- In office 1947–1954

Personal details
- Born: August 21, 1902 Brookline, Massachusetts
- Died: March 7, 1977 (aged 74) Cohoes, New York
- Party: Republican

= Maude E. Ten Eyck =

New York politician

Maude E. Ten Eyck (August 21, 1902 – March 7, 1977) was an American politician from New York.

==Life==
She was born Maude Edwards on August 21, 1902, in Brookline, Massachusetts. She married Lansing V. Ten Eyck (1898–1977), and their son was Lansing Ten Eyck Jr.

She became active in politics as a Republican, was President of the Young Women's Republican Club of New York City, was appointed as clerk to several State Senate committees, and was an alternate delegate to the 1940 Republican National Convention and a delegate to the 1944 Republican National Convention.

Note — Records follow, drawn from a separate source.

(* ===== verification/Prelude.v ===== *)
(** * Verification of content-sources-backend

    The service manages RPM repositories for organizations: it stores their configuration, reads the metadata of the
    repositories ("introspection"), snapshots them with Pulp, groups snapshots in templates, and answers an HTTP API.
    Long-running work is done by tasks: handlers enqueue them in a Postgres-backed queue, workers dequeue and run
    them, send heartbeats and finish them. This development models the parts in which the program's own logic lives,
    as Rocq functions on explicit state, and proves what they promise.

    ** Conventions

    Definitions carry the names of the source. Code that is not in the repository, and everything the environment
    decides, is an argument: the clock, random identifiers, rows locked by other transactions, the answers of RBAC,
    Kessel and the yum client. A call of the database is a step of the monad [M] of [TxMonad.v]: the state holds the
    tables and a list of faults, each call consumes one and fails if it says so, so that a statement about all lists
    of faults covers every pattern of database failures; [transaction] undoes the changes of a failed body. Tables
    are finite maps by primary key, sets of pairs, or lists; constraints of the schema (db/migrations) are checks of
    the statements. Instants and durations are numbers of nanoseconds, UUIDs are numbers, strings are byte strings.

    ** Files and the code they model

    - [Prelude.v]: notations ([go_scope]), tactics, the hint database [go], shared lemmas.
    - [GoStrings.v], [GoSplit.v], [Sha256.v]: what the code uses of Go's strings, unicode/utf8, crypto/sha256 and of
      Postgres's [left].
    - [Config.v]: constants of src/pkg/config/tasks.go and value_constraints.go.
    - [TxMonad.v]: database calls, faults, transactions, Hoare triples.
    - [TaskQueue.v]: src/pkg/tasks/queue/pgqueue.go and src/pkg/tasks/client/client.go: the tables [db], the SQL
      statements, and every method ([Enqueue], [dequeueMaybe], [Dequeue], [Finish], [Cancel], [Requeue],
      [RequeueFailedTasks], [Heartbeats], [IdFromToken], [RefreshHeartbeat], [UpdatePayload], [RemoveAllTasks]).
      [TaskQueueInv.v] (phases of a task, invariant [wf] and [covered]), [TaskQueueOps.v] (the operations preserve it;
      [step] and [reachable] make the queue a transition system), [TaskQueueSpec.v] (effect of each operation),
      [TaskQueueTotal.v] (they succeed when nothing fails), [TaskQueueLife.v] (refinement of the life cycle),
      [TaskQueueGraph.v] (dependency graph and retries) and [TaskQueueThms.v] (the theorems).
    - [Worker.v], [WorkerInv.v], [WorkerThms.v]: src/pkg/tasks/worker/worker.go, worker_pool.go and
      src/pkg/utils/concurrent_map.go: the pool as a transition system in which the goroutines of every worker
      interleave statement by statement, on top of the queue.
    - [TaskInfoDao.v]: src/pkg/dao/task_info.go: reading tasks, and the periodic clean-up beside the queue.
    - [Content.v], [ContentTables.v], [ContentThms.v], [ContentMore.v]: the writing half of src/pkg/dao/rpms.go,
      package_groups.go, environments.go and module_streams.go: the content tables shared by all repositories.
      [TableLaws] is the interface by which the generic lemmas see a table; each kind of content is an instance.
    - [Introspect.v], [IntrospectThms.v], [IntrospectContent.v]: src/pkg/external_repos/introspect.go,
      src/pkg/dao/repositories.go and src/pkg/tasks/introspect.go, on top of the content tables.
    - [GoText.v], [Coverage.v], [CoverageMatch.v]: the string functions of Go the next files share, and the coverage
      parser and matcher of src/pkg/coverage.
    - [PulpTask.v]: the polling of src/pkg/clients/pulp_client/task.go. [Pulp.v]: the interface of the Pulp client as the
      class [PulpClient], the laws [PulpLaws] the tasks rely on, and an in-memory Pulp that satisfies them.
    - [Distribution.v]: src/pkg/tasks/helpers/pulp_distribution_helper.go against that interface.
    - [SnapshotDao.v], [SnapshotThms.v]: src/pkg/dao/snapshots.go on the tables of snapshots, repositories,
      configurations and templates.
    - [TemplateDao.v], [TemplateThms.v], [TemplateInv.v], [TemplateLists.v]: src/pkg/dao/templates.go with the hooks of
      src/pkg/models/template.go and the requests of src/pkg/api/templates.go, over the same tables.
    - [SnapshotHandler.v], [SnapshotHandlerThms.v], [SnapshotBulk.v], [Publication.v]: publishing and deleting snapshots
      in src/pkg/handler/snapshots.go, the tasks they enqueue, the clean-up of old snapshots
      (src/pkg/external_repos/commands/cleanup.go), and the flag that says whether a partner's repository is public.
    - [RepoConfigDao.v], [RepoConfigThms.v], [RepoConfigInv.v], [RepoConfigCreate.v]: the writing half of
      src/pkg/dao/repository_configs.go (creating, updating, deleting, importing and refreshing configurations, one or
      many) with the requests of src/pkg/api/repositories.go. [RepoConfigList.v], [RepoConfigListThms.v]: its lists and
      lookups. [RepoConfigDue.v]: which repositories are due for a snapshot, and the nightly run of
      src/pkg/external_repos/commands/snapshot.go that enqueues their tasks. [RepoConfigValidate.v]: the validation of
      a request and the reading of its GPG keys.
    - [TaskEnv.v]: the world of the task handlers (database, domains, queue, Pulp, Candlepin, payload), with [zoom] for an
      operation on one of them; src/pkg/dao/domains.go and src/pkg/tasks/utils.go.
    - [PublishTask.v]: src/pkg/tasks/update_snapshot_published.go. [SnapshotTask.v], [SnapshotTaskThms.v]: snapshot_helper.go,
      repository_snapshot.go and orphaned_version.go. [SnapshotSearch.v]: the queries of src/pkg/dao for the content of
      snapshots and templates, answered by tangy (a parameter). [DeleteTask.v], [DeleteTaskThms.v], [Deletion.v]:
      delete_snapshots.go. [RepoDeleteTask.v], [RepoDeletion.v]: delete_repository_snapshots.go.
    - [Candlepin.v]: src/pkg/clients/candlepin_client over the generated client as the class [CandlepinApi], with the laws
      [CandlepinLaws] and a Candlepin in memory.
    - [TemplateTask.v], [TemplateCandlepin.v], [TemplatePulp.v], [TemplateSync.v]: src/pkg/tasks/update_template_content.go and
      candlepin_helpers.go. [LatestTask.v], [LatestThms.v], [TemplateDeletion.v]: update_latest_snapshot.go and
      delete_templates.go. [UpdateRepoTask.v]: update_repository.go.
    - [UploadTask.v], [UploadThms.v]: src/pkg/dao/uploads.go, src/pkg/tasks/add_uploads.go and bulk_remove_rpms.go, over the
      world of [TaskEnv.v] and the content tables; the requests for uploads and packages are the class [UploadClient].
    - [RepoHandler.v], [RepoHandlerThms.v]: src/pkg/handler/repositories.go: the requests that change repositories, with the
      tasks they enqueue and cancel, over the world of [SnapshotHandler.v].
    - [Access.v], [AccessThms.v]: src/pkg/handler/utils/path.go, src/pkg/rbac and the middlewares that decide on a request.
    - [Utils.v], [Errors.v], [Handlers.v], [DaoHelpers.v], [Models.v]: src/pkg/utils, src/pkg/errors, the pagination and
      request helpers of src/pkg/handler, src/pkg/dao/helpers.go, and the hooks and validations of
      src/pkg/models/repository.go and repository_configuration.go.

    ** What the theorems show

    - Queue. In every state reachable by any calls with any failures the tables are well formed and every running
      task is covered by a heartbeat; every operation moves tasks along the life cycle, and one that reports an error
      changed nothing; dequeuing is sound (right type, dependencies finished, best priority) and complete; the
      dependency graph is acyclic, so that a settled queue always makes progress; [Finish], [Requeue], [Cancel] and the
      retry job do exactly what each of their branches says; retries are bounded for tasks without dependencies. Three
      theorems record where the code falls short: tasks that wait for a canceled dependent never run, a dependent
      can exceed the retry limit, and the clean-up of canceled tasks ignores the protection of templates.
    - Workers. What a handler returns is recorded for its task, and its worker is ready again; a worker runs one task at a
      time and never blocks; a cancel reaches the task it names if the worker does not turn to its next task between the
      lookup and the read of its cancel function (the listener takes three steps, as in the code), and a run shows that it
      may hit the next task otherwise; a stopping worker gives its task back, or fails it at the last retry; the heartbeat
      listener recovers the tasks of dead workers; two theorems show what goes wrong after a panic.
    - Content and introspection. For every pattern of database failures: a successful [InsertForRepository] leaves
      exactly the listed content (its result counts new associations, not new packages as its comment says), an introspection
      reported as an update stored the content and checksum it read, other repositories, their rows included, are never
      touched, and the status of a repository tells whether it was ever introspected. The
      exceptions in the code (module streams of an empty list, environments matched by id and name separately,
      metadata reverted after a partial failure) are theorems with concrete runs.
    - Distributions. A template's distribution serves the publication of its snapshot, and has no content guard
      only where the content is open to all or a partner published it; any other has the guard that Pulp gives in its domain
      for the organization, or for the features, of the repository.
    - Snapshots. The snapshots chosen for a date are exactly the last before it, or else the first after; a snapshot is
      deleted only under the guards of the handler, one at a time or in bulk; the public flag of a partner's repository
      is right in every reachable state, the clean-up of old snapshots apart.
    - Templates. In every reachable state a template's content lists the repositories of its organization and their
      snapshots; creating and updating do exactly what they say, listing shows what the filter asks for and an update
      followed by the reading of its changes reports the difference.
    - Tasks, for every pattern of failures after which they report success. Publishing reaches Pulp; a snapshot is complete
      (row, publication, distributions); deleting a snapshot, a repository or a template leaves nothing of it behind and
      touches nothing else; the content task brings the rows of a template, its distributions and its Candlepin
      environment in line with its repositories; the templates that use the latest snapshot follow it; adding or removing
      uploaded packages leaves a complete snapshot and the packages of its version as the content of the repository, and an
      upload that was begun is taken up again; a changed repository has the overrides it needs everywhere; a search in
      snapshots is answered from those the organization may read, and the errata of a template are complete.
    - Repository configurations. In every reachable state, with any failures, a name or a repository is used by one live
      configuration of an organization; a request of an organization changes only its own configurations; what
      was created is what is fetched; a bulk creation stores all or nothing; the repositories due are the ones
      the comments of the queries say, for repositories that take snapshots and whose last snapshot task completed or failed, and a nightly run enqueues one snapshot and one introspection for each; a list shows an organization
      its own and the shared configurations and hides what it may not see; the status filter agrees with the status
      shown; validation reports exactly the faulty parts of a request. Deleting a repository by a request leaves none of its
      snapshots and introspections active; changes of the content of a repository exclude one another, unless the task by
      which templates follow an upload could not be enqueued.
    - Coverage. A printed manifest is read back by [Parse], without repetitions; matching finds exactly the packages of the
      catalog, where the names of Python are compared as PEP 503 says. Polling a Pulp task ends once Pulp answers with a
      final state.
    - Access. A registered route is reached only with an identity and the permission it was first registered with, apart
      from the exempt requests that the theorem lists; responses show no organization id but the caller's; the RBAC client
      fails closed.
    - Helpers. Pagination covers a collection, sorting uses only known columns, stored configurations are valid and in
      normal form.

    ** What is assumed of the services

    [PulpLaws], [PulpVersions] and [UploadLaws] say what the requests to Pulp do once their task has completed: distributions,
    versions, publications, artifacts and packages; [CandlepinLaws] the same of Candlepin. Instances in memory satisfy them.
    [PollTask] returns a canceled or skipped task of Pulp without an error, and its callers do not look at the state: what the
    tasks achieve in Pulp is stated under [tasks_complete], that no task that is waited for is canceled or skipped. The href
    of a template's distribution may be null in the table; the task handlers then skip it, or (when repositories are removed
    from a template) stop, so that the theorems speak of the distributions whose href is stored.

    ** Bounds and fuel

    [Dequeue] waits for ever in the source: its model runs a given list of turns and says when it is still waiting,
    and the theorems about results are on [dequeueMaybe], which always returns. [TrimSpace] and [CleanupURL] recurse with the number of bytes as fuel, the
    loop over batches of [in_batches] with the number of checksums (a batch takes at least one) and [Sum256] with the
    number of words (a block takes sixteen), the splitting of a text into GPG keys with its length (a round
    removes one end mark), the loop over the pages of errata with one round more than there are errata, the loop over the
    packages of a version with one round for every three hundred after the first; the lemmas on them show that this is enough. [PollTask] has the answers of
    Pulp as a stream and more fuel than the position of the first final one. [timeToWait] divides whole
    nanoseconds where the source divides floating-point seconds; the two agree for bounds of whole seconds, which is
    what the configuration gives.

    ** What is not modelled

    Not modelled because they only call third parties or do input and output: the transport of the Pulp, Candlepin, feature
    and roadmap clients, cache, Kafka events, metrics, logging, configuration loading, seeds, database connection, command
    mains, generated mocks and API documentation. [net/url] is a parameter of the task handlers. Not modelled either: the binding
    and rendering of the HTTP handlers and those of them that only pass their arguments on, the importers of external repositories, the
    reading queries on content that are one SQL statement each, and the queries of the lightwell database. *)

From Stdlib Require Export Ascii.
From stdpp Require Export prelude gmap strings list sorting.
From stdpp Require Import options.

She was a member of the New York State Assembly (New York Co., 1st D.) from 1947 to 1954, sitting in the 166th, 167th, 168th and 169th New York State Legislatures. In November 1954, she ran for re-election, but was defeated.

She was a Deputy Journal Clerk of the State Assembly from 1955 to 1964.

Later she removed to Waterford, New York.

She died on March 7, 1977, in Cohoes Memorial Hospital in Cohoes, New York.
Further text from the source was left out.